La légitime défense ou les causes d’atténuation de la responsabilité pénale

Qui n’a pas entendu parler de la  « légitime défense » ? On aurait presque l’impression de la connaitre sans l’avoir réellement étudiée… Et pourtant…

La légitime défense est inscrite dans le code pénal, à la rubrique causes d’atténuation de la responsabilité pénale. La loi prévoit un certain nombre de cas de figure où la personne qui engage sa responsabilité pénale peut ne pas être condamnée. Les exemples les plus connus sont la minorité de 13 ans (art. 122-8 du CP), les troubles psychiques ou neuropsychiatriques (art. 122-1 du CP), la loi ou commandement de l’autorité légitime (art. 122-4 du CP), l’état de nécessité (art. 122-7 du CP) etc…

La légitime défense, inscrite dans le cadre de l’article 122-5 du code pénal, consiste à défendre un bien ou une personne (soi-même ou autrui) contre une atteinte actuelle et injuste à leur intégrité physique. «N’est pas pénalement responsable la personne qui, devant une atteinte injustifiée envers elle-même ou autrui, accomplit, dans le même temps, un acte commandé par la nécessité de la légitime défense d’elle-même ou d’autrui, sauf s’il y a disproportion entre les moyens de défense employés et la gravité de l’atteinte.
          N’est pas pénalement responsable la personne qui, pour interrompre l’exécution d’un crime ou d’un délit contre un bien, accomplit un acte de défense, autre qu’un homicide volontaire, lorsque cet acte est strictement nécessaire au but poursuivi des lors que les moyens employés sont proportionnés a la gravité de l’infraction ».

Dans les grandes lignes, la légitime défense contre un bien ne peut pas donner lieu à un homicide volontaire (seconde partie de l’article de loi – exception faite lorsque les forces armées institutionnelles sont engagées – Article L435-1 du CSI). A contrario, la légitime défense concernant une personne le permet. Il faut toutefois que l’acte de défense soit nécessaire, simultané et proportionné.

Un acte nécessaire, simultané et proportionné

  • Nécessaire signifie, entre autre, que la fuite ne doit pas être possible. Par exemple, un garde du corps se fait agresser avec son VIP. S’il peut fuir avec son VIP mais qu’il préfère riposter, il ne sera pas en légitime défense. Par ailleurs, le Juge risque fort de lui dire qu’en tant que professionnel de la sécurité privée, il n’est pas sur la voie publique pour faire usage de la violence (art. 10 du code de déontologie du CSI).
  • Simultané signifie que l’acte de défense ne peut intervenir après coup.
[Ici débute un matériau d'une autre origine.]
(* ===== verification/Sysfile.v ===== *)
(** The system calls on path names (sysfile.c): link, unlink, open, mkdir,
    mknod, chdir, and the arguments of exec. *)

From S2P Require Import Prelude CString Fs Syscall File Shell.

Definition dot : list Z := [46].
Definition dotdot : list Z := [46; 46].

Section sysfile.
Context {P : Type} `{Pipes P} `{Devsw}.

(** [name] is an uninitialised buffer on the caller's stack. *)
Context (junk : list Z).

(** Change the number of links of [ip] and write the inode. *)
Definition add_nlink (ip : nat) (n : Z) : kern fs unit :=
  modd ip (fun d => set_nlink (i16 (u16 (d_nlink d + n))) d) ;; iupdate ip.

(** ** link *)

(** The failure exit, [bad]. *)
Definition link_bad (ip : nat) : kern (kfs P) Z :=
  fsop (ilock ip) ;;
  fsop (add_nlink ip (-1)) ;;
  fsop (iunlockput ip) ;;
  end_op ;;
  mret (-1).

Definition sys_link : kern (kfs P) Z :=
  u ← gets up;
  match argstr u 0, argstr u 1 with
  | Some old, Some new =>
      begin_op ;;
      r ← fsop (namei old);
      match r with
      | None => end_op ;; mret (-1)
      | Some ip =>
          fsop (ilock ip) ;;
          i ← fsop (geti ip);
          if d_type (i_di i) =? T_DIR then fsop (iunlockput ip) ;; end_op ;; mret (-1)
          else
            fsop (add_nlink ip 1) ;;
            fsop (iunlock ip) ;;
            rn ← fsop (nameiparent new junk);
            match rn.1 with
            | None => link_bad ip
            | Some dp =>
                fsop (ilock dp) ;;
                d ← fsop (geti dp);
                i ← fsop (geti ip);
                l ← (if negb (i_dev d =? i_dev i) then mret (-1) else fsop (dirlink dp rn.2 (i_inum i)));
                if l <? 0 then fsop (iunlockput dp) ;; link_bad ip
                else
                  fsop (iunlockput dp) ;;
                  fsop (iput ip) ;;
                  end_op ;;
                  mret 0
            end
      end
  | _, _ => mret (-1)
  end.

(** ** unlink *)

Fixpoint isdirempty_loop (fuel : nat) (dp : nat) (off : Z) : kern fs bool :=
  match fuel with
  | O => fun _ => Fuel
  | S fuel =>
      i ← geti dp;
      if off <? d_size (i_di i) then
        de ← read_dirent dp off "isdirempty: readi";
        if negb (de_inum de =? 0) then mret false else isdirempty_loop fuel dp (off + dirent_size)
      else mret true
  end.

Definition isdirempty (dp : nat) : kern fs bool :=
  i ← geti dp;
  isdirempty_loop (dir_fuel (d_size (i_di i))) dp (2 * dirent_size).

(** The operation of [sys_unlink] on its path; [removeSwapFile] repeats it. *)
Definition unlink_path (path : list Z) : kern (kfs P) Z :=
  begin_op ;;
  rn ← fsop (nameiparent path junk);
  match rn.1 with
  | None => end_op ;; mret (-1)
  | Some dp =>
      let bad : kern (kfs P) Z := fsop (iunlockput dp) ;; end_op ;; mret (-1) in
      fsop (ilock dp) ;;
      if (namecmp rn.2 dot =? 0) || (namecmp rn.2 dotdot =? 0) then bad
      else
        r ← fsop (dirlookup dp rn.2);
        match r with
        | None => bad
        | Some (ip, off) =>
            fsop (ilock ip) ;;
            i ← fsop (geti ip);
            if d_nlink (i_di i) <? 1 then panic "unlink: nlink < 1"
            else
              full ← (if d_type (i_di i) =? T_DIR then e ← fsop (isdirempty ip); mret (negb e) else mret false);
              if full : bool then fsop (iunlockput ip) ;; bad
              else
                w ← fsop (writei dp (replicate 16 0) off dirent_size);
                if negb (w =? dirent_size) then panic "unlink: writei"
                else
                  (if d_type (i_di i) =? T_DIR then fsop (add_nlink dp (-1)) else mret ()) ;;
                  fsop (iunlockput dp) ;;
                  fsop (add_nlink ip (-1)) ;;
                  fsop (iunlockput ip) ;;
                  end_op ;;
                  mret 0
        end
  end.

Definition sys_unlink : kern (kfs P) Z :=
  u ← gets up;
  match argstr u 0 with
  | None => mret (-1)
  | Some path => unlink_path path
  end.

(** ** create, open *)

(** The inode is returned locked; [None] is the null pointer. *)
Definition create (path : list Z) (type major minor : Z) : kern fs (option nat) :=
  rn ← nameiparent path junk;
  match rn.1 with
  | None => mret None
  | Some dp =>
      ilock dp ;;
      r ← dirlookup dp rn.2;
      match r with
      | Some (ip, _) =>
          iunlockput dp ;;
          ilock ip ;;
          i ← geti ip;
          if (type =? T_FILE) && (d_type (i_di i) =? T_FILE) then mret (Some ip)
          else iunlockput ip ;; mret None
      | None =>
          d ← geti dp;
          ip ← ialloc (i_dev d) type;
          ilock ip ;;
          modd ip (fun d => Dinode (d_type d) major minor 1 (d_size d) (d_addrs d)) ;;
          iupdate ip ;;
          i ← geti ip;
          (if type =? T_DIR then
             add_nlink dp 1 ;;
             a ← dirlink ip dot (i_inum i);
             if a <? 0 then panic "create dots"
             else
               b ← dirlink ip dotdot (i_inum d);
               if b <? 0 then panic "create dots" else mret ()
           else mret ()) ;;
          a ← dirlink dp rn.2 (i_inum i);
          if a <? 0 then panic "create: dirlink"
          else iunlockput dp ;; mret (Some ip)
      end
  end.

(** The inode [sys_open] opens, locked. *)
Definition open_inode (path : list Z) (omode : Z) : kern fs (option nat) :=
  if negb (Z.land omode O_CREATE =? 0) then create path T_FILE 0 0
  else
    r ← namei path;
    match r with
    | None => mret None
    | Some ip =>
        ilock ip ;;
        i ← geti ip;
        if (d_type (i_di i) =? T_DIR) && negb (omode =? O_RDONLY) then iunlockput ip ;; mret None
        else mret (Some ip)
    end.

Definition open_file (ip : nat) (omode : Z) (f : file) : file :=
  File FD_INODE (f_ref f) (Z.land omode O_WRONLY =? 0)
    (negb (Z.land omode O_WRONLY =? 0) || negb (Z.land omode O_RDWR =? 0)) (f_pipe f) ip 0.

Definition sys_open : kern (kfs P) Z :=
  u ← gets up;
  match argstr u 0, argint u 1 with
  | Some path, Some omode =>
      begin_op ;;
      r ← fsop (open_inode path omode);
      match r with
      | None => end_op ;; mret (-1)
      | Some ip =>
          let bad : kern (kfs P) Z := fsop (iunlockput ip) ;; end_op ;; mret (-1) in
          f ← filealloc;
          match f with
          | None => bad
          | Some f =>
              fd ← fdalloc f;
              match fd with
              | None => fileclose f ;; bad
              | Some fd =>
                  fsop (iunlock ip) ;;
                  end_op ;;
                  setf f (open_file ip omode) ;;
                  mret (Z.of_nat fd)
              end
          end
      end
  | _, _ => mret (-1)
  end.

(** ** mkdir, mknod, chdir *)

(** The common end of mkdir and mknod. *)
Definition made (r : option nat) : kern (kfs P) Z :=
  match r with
  | None => end_op ;; mret (-1)
  | Some ip => fsop (iunlockput ip) ;; end_op ;; mret 0
  end.

Definition sys_mkdir : kern (kfs P) Z :=
  begin_op ;;
  u ← gets up;
  r ← match argstr u 0 with
      | None => mret None
      | Some path => fsop (create path T_DIR 0 0)
      end;
  made r.

Definition sys_mknod : kern (kfs P) Z :=
  begin_op ;;
  u ← gets up;
  r ← match argstr u 0, argint u 1, argint u 2 with
      | Some path, Some major, Some minor => fsop (create path T_DEV (i16 (u16 major)) (i16 (u16 minor)))
      | _, _, _ => mret None
      end;
  made r.

Definition set_cwd (ip : nat) : kern fs unit :=
  modify (fun s => Fs (fsdisk s) (fssize s) (sb s) (icache s) ip (fspid s)).

Definition sys_chdir : kern (kfs P) Z :=
  begin_op ;;
  u ← gets up;
  r ← match argstr u 0 with None => mret None | Some path => fsop (namei path) end;
  match r with
  | None => end_op ;; mret (-1)
  | Some ip =>
      fsop (ilock ip) ;;
      i ← fsop (geti ip);
      if negb (d_type (i_di i) =? T_DIR) then fsop (iunlockput ip) ;; end_op ;; mret (-1)
      else
        fsop (iunlock ip) ;;
        old ← fsop (gets cwd);
        fsop (iput old) ;;
        end_op ;;
        fsop (set_cwd ip) ;;
        mret 0
  end.

(** ** exec's arguments *)

Definition MAXARG : nat := 32.

(** The strings of the argument vector at [uargv], from entry [i]; [None] is
    the return value -1. *)
Fixpoint exec_args (n : nat) (u : uproc) (uargv i : Z) : option (list (list Z)) :=
  match n with
  | O => None
  | S n =>
      uarg ← fetchint u (u32 (uargv + 4 * i));
      if uarg =? 0 then Some []
      else
        a ← fetchstr u (u32 uarg);
        rest ← exec_args n u uargv (i + 1);
        Some (a :: rest)
  end.

(** The path and arguments passed to [exec]. *)
Definition sys_exec_args (u : uproc) : option (list Z * list (list Z)) :=
  path ← argstr u 0;
  uargv ← argint u 1;
  argv ← exec_args MAXARG u (u32 uargv) 0;
  Some (path, argv).

End sysfile.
Exemple, un buraliste se fait braquer avec une arme. Le braqueur ressort de l’échoppe du commerçant avec son butin. Le buraliste se saisi d’une arme, sort et tire sur l’agresseur en fuite. Dans ce cas, on parle de vengeance et non de légitime défense.
  • Proportionné signifie que l’acte de défense doit être proportionné à l’atteinte et plus exactement aux conséquences de l’atteinte. Exemple : une femme mesure 1m50 et pèse 40 kilo agresse furieusement avec un petit couteau un homme de 2m de haut qui pèse 150kg, en mesure de se défendre. Vous assistez à la scène et vous êtes armés d’un pistolet. L’agression a peu de chance d’engager le pronostic vital de l’homme. Conduite à tenir : ne pas faire usage de l’arme à feu, tenter de neutraliser la femme, sans se mettre en danger, si bien sûr la fuite n’est pas possible pour l’homme menacé. A l’inverse, ce même homme en colère agresse de toutes ses forces la même femme, avec cette petite lame et toujours dans le même contexte. Dans ce cas, le pronostic vital de la femme est sérieusement engagé. De fait, vous êtes autorisé à faire usage de votre arme à feu. En effet, la situation est exactement la même, mais les atteintes ne sont pas semblables. Cette règle s’applique pour tous citoyens, qu’il soit de l’Institution ou simple citoyen, armé ou non.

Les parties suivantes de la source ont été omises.